Lines that include the string "Require" are the ones to copy from the entries below.

● Data to process:
---*---
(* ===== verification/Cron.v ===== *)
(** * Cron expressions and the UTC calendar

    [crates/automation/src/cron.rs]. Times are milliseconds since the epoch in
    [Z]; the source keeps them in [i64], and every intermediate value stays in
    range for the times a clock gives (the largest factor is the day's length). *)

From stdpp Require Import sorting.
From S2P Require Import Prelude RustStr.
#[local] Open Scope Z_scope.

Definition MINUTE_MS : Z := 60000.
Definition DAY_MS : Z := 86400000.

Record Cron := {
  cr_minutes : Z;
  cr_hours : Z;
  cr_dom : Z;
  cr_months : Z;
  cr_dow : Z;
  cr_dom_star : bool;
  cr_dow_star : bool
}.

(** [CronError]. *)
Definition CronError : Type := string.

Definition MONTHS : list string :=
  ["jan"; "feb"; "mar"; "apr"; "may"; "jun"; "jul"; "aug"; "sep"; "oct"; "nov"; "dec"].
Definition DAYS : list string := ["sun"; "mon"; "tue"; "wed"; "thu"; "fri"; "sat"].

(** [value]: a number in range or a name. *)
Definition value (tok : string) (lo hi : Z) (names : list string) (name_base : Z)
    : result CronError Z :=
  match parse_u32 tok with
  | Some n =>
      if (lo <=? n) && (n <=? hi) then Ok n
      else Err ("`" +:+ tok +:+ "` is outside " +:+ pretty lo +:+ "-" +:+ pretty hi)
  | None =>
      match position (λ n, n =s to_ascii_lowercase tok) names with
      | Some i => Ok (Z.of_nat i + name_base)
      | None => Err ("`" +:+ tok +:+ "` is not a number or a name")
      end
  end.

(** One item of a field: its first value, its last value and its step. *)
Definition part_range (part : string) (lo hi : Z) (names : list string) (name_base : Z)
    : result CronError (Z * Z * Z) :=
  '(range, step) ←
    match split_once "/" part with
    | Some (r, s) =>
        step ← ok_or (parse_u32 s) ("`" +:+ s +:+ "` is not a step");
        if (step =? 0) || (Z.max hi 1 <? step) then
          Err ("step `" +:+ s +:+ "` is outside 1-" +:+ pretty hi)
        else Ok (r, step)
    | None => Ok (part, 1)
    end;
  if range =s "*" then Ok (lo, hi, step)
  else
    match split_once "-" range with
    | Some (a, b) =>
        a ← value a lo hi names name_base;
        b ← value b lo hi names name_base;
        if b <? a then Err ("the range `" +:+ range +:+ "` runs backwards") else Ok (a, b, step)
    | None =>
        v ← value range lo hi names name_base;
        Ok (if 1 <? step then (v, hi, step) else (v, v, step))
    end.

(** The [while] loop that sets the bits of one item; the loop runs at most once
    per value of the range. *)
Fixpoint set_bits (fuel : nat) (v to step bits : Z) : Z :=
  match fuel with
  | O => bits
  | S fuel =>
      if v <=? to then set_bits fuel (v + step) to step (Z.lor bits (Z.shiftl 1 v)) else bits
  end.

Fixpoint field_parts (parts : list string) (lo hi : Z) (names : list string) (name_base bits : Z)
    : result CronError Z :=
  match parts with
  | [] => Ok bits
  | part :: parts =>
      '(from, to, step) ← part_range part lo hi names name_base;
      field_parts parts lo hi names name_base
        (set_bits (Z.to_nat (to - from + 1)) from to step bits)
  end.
---*---
● Solution to this task:
From stdpp Require Import sorting.
From S2P Require Import Prelude RustStr.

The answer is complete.